> **GOAL OF THE EXERCISE**
Would you transcribe word for word every line from the one containing "match e with" to the end of the data, both ends included, and leave out the rest?

Stored items:
(** * Session-progress aggregation of the teacher simulator (user-manager.js)

    A shallow embedding of the part of [UserManager] that folds a finished
    training session into the stored user document: [updateSkills],
    [calculateStreak], [getAchievementsToCheck], [checkAchievements],
    [createUserDocument], [loadUserData] and [saveSessionResults].

    - JavaScript Numbers are IEEE-754 binary64 values.  They are modelled
      with the Standard Library's executable specification of binary
      floating point ([SpecFloat], precision 53, emax 1024): [*], [+], [-],
      [/] are [SFmul], [SFadd], [SFsub], [SFdiv]; comparisons are
      [SFcompare].  [Math.round], [Math.floor] and [Math.min] are defined
      here on the same representation.
    - Objects used as maps (a skills object, the [achievements] field, the
      [users] collection) are [gmap]s keyed by strings.
    - [Date] values are integer milliseconds since the epoch ([Z]); the day
      difference of [calculateStreak] is taken over the integers, and is
      compared with its binary64 evaluation at the day boundaries.
    - The manager's mutable fields, the Firestore documents, the two clocks
      (the browser's and the server's) and the list of reported unlocks
      form an explicit [World] that every asynchronous method transforms.
      Calls to Firestore are taken to succeed unless the document they
      update is missing.
    - The fields of [progress] and [session.score], [session.duration] are
      Numbers (NaN and the infinities included); the values of a skills
      object may also be [undefined], [null] or a boolean. *)

From Stdlib Require Import ZArith Bool List Lia.
From Stdlib Require Import SpecFloat.
From stdpp Require Import base option list gmap strings.

Local Open Scope Z_scope.

(** ** Numbers: binary64 *)

Module Number.

Definition prec : Z := 53.
Definition emax : Z := 1024.

Definition number : Type := spec_float.

(** A triple [S754_finite s m e] denotes a binary64 value only when it is
    in canonical form (53 significant bits, or exponent -1074 for
    subnormals); the arithmetic of [SpecFloat] returns canonical triples
    on canonical arguments.  [Math_round], [Math_floor] and [Math_min]
    below answer NaN on a triple that is not canonical. *)
Definition is_binary64 (x : number) : bool := valid_binary prec emax x.

Definition NaN : number := S754_nan.
Definition Infinity : number := S754_infinity false.
Definition neg_Infinity : number := S754_infinity true.

(** Integer literals and integer results. *)
Definition of_Z (n : Z) : number := binary_normalize prec emax n 0 false.

Definition mul (x y : number) : number := SFmul prec emax x y.
Definition add (x y : number) : number := SFadd prec emax x y.
Definition sub (x y : number) : number := SFsub prec emax x y.
Definition div (x y : number) : number := SFdiv prec emax x y.

(** [x >= y], [x === y], [isNaN(x)] and [Number.isFinite(x)]. *)
Definition ge (x y : number) : bool := SFleb y x.
Definition strict_eq (x y : number) : bool := SFeqb x y.
Definition isNaN (x : number) : bool :=
  match x with S754_nan => true | _ => false end.
Definition isFinite (x : number) : bool :=
  match x with S754_nan | S754_infinity _ => false | _ => true end.

(** A decimal literal denotes the binary64 nearest to it; so does the
    correctly rounded quotient of the two integers that spell it. *)
Definition lit_0_7 : number := Eval vm_compute in div (of_Z 7) (of_Z 10).
Definition lit_0_3 : number := Eval vm_compute in div (of_Z 3) (of_Z 10).

(** [Math.round]: the integer nearest to [x], ties towards +Infinity;
    NaN, the infinities, the zeros and integral values are returned
    unchanged, and an argument in [-0.5, 0) gives -0.  The integer
    [floor (x + 1/2)] is computed exactly from the significand. *)
Definition Math_round (x : number) : number :=
  match x with
  | S754_finite s m e =>
      if negb (bounded prec emax m e) then S754_nan
      else if 0 <=? e then x
      else
        let sm := if s then Z.neg m else Z.pos m in
        let n := (2 * sm + 2 ^ (- e)) / 2 ^ (1 - e) in
        if n =? 0 then S754_zero s else of_Z n
  | _ => x
  end.

(** [Math.floor]: the largest integer not above [x]. *)
Definition Math_floor (x : number) : number :=
  match x with
  | S754_finite s m e =>
      if negb (bounded prec emax m e) then S754_nan
      else if 0 <=? e then x
      else
        let sm := if s then Z.neg m else Z.pos m in
        let n := sm / 2 ^ (- e) in
        if n =? 0 then S754_zero false else of_Z n
  | _ => x
  end.

(** [Math.min] of two arguments: NaN if either is NaN, otherwise the
    smaller one, with -0 below +0. *)
Definition Math_min (a b : number) : number :=
  if negb (is_binary64 a && is_binary64 b) then S754_nan
  else
    match SFcompare a b with
    | None => S754_nan
    | Some Lt => a
    | Some Gt => b
    | Some Eq => match a with S754_zero true => a | _ => b end
    end.

(** The SameValueZero comparison: NaN equals NaN and +0 equals -0. *)
Definition SameValueZero (x y : number) : bool :=
  (isNaN x && isNaN y) || SFeqb x y.

(** The integer a Number denotes, when it denotes one. *)
Definition to_Z (x : number) : option Z :=
  match x with
  | S754_zero _ => Some 0
  | S754_finite s m e =>
      let sm := if s then Z.neg m else Z.pos m in
      if 0 <=? e then Some (sm * 2 ^ e)
      else if sm mod 2 ^ (- e) =? 0 then Some (sm / 2 ^ (- e)) else None
  | _ => None
  end.

(** Structural equality of representations, as a boolean. *)
Definition same (x y : number) : bool :=
  match x, y with
  | S754_zero s, S754_zero s' => Bool.eqb s s'
  | S754_infinity s, S754_infinity s' => Bool.eqb s s'
  | S754_nan, S754_nan => true
  | S754_finite s m e, S754_finite s' m' e' =>
      Bool.eqb s s' && Pos.eqb m m' && Z.eqb e e'
  | _, _ => false
  end.

End Number.

Import Number.

(** ** Values, objects and exceptions *)

(** The values a skills object can hold under a key.  Reading a key that
    is not there yields [undefined]. *)
Inductive value : Type :=
  | VUndefined
  | VNull
  | VBool (b : bool)
  | VNum (x : number).

Definition prop (o : gmap string value) (k : string) : value :=
  default VUndefined (o !! k).

(** [ToNumber], applied by [>=] to its operands. *)
Definition ToNumber (v : value) : number :=
  match v with
  | VUndefined => NaN
  | VNull => of_Z 0
  | VBool b => if b then of_Z 1 else of_Z 0
  | VNum x => x
  end.

Inductive exn : Type :=
  | TypeError (msg : string)
  | Error (msg : string)
  | FirestoreError (code : string).

Definition message (e : exn) : string :=
  match e with
  | TypeError msg | Error msg | FirestoreError msg => msg
  end.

> **PROBLEM SOLUTION**
  match e with
  | TypeError msg | Error msg | FirestoreError msg => msg
  end.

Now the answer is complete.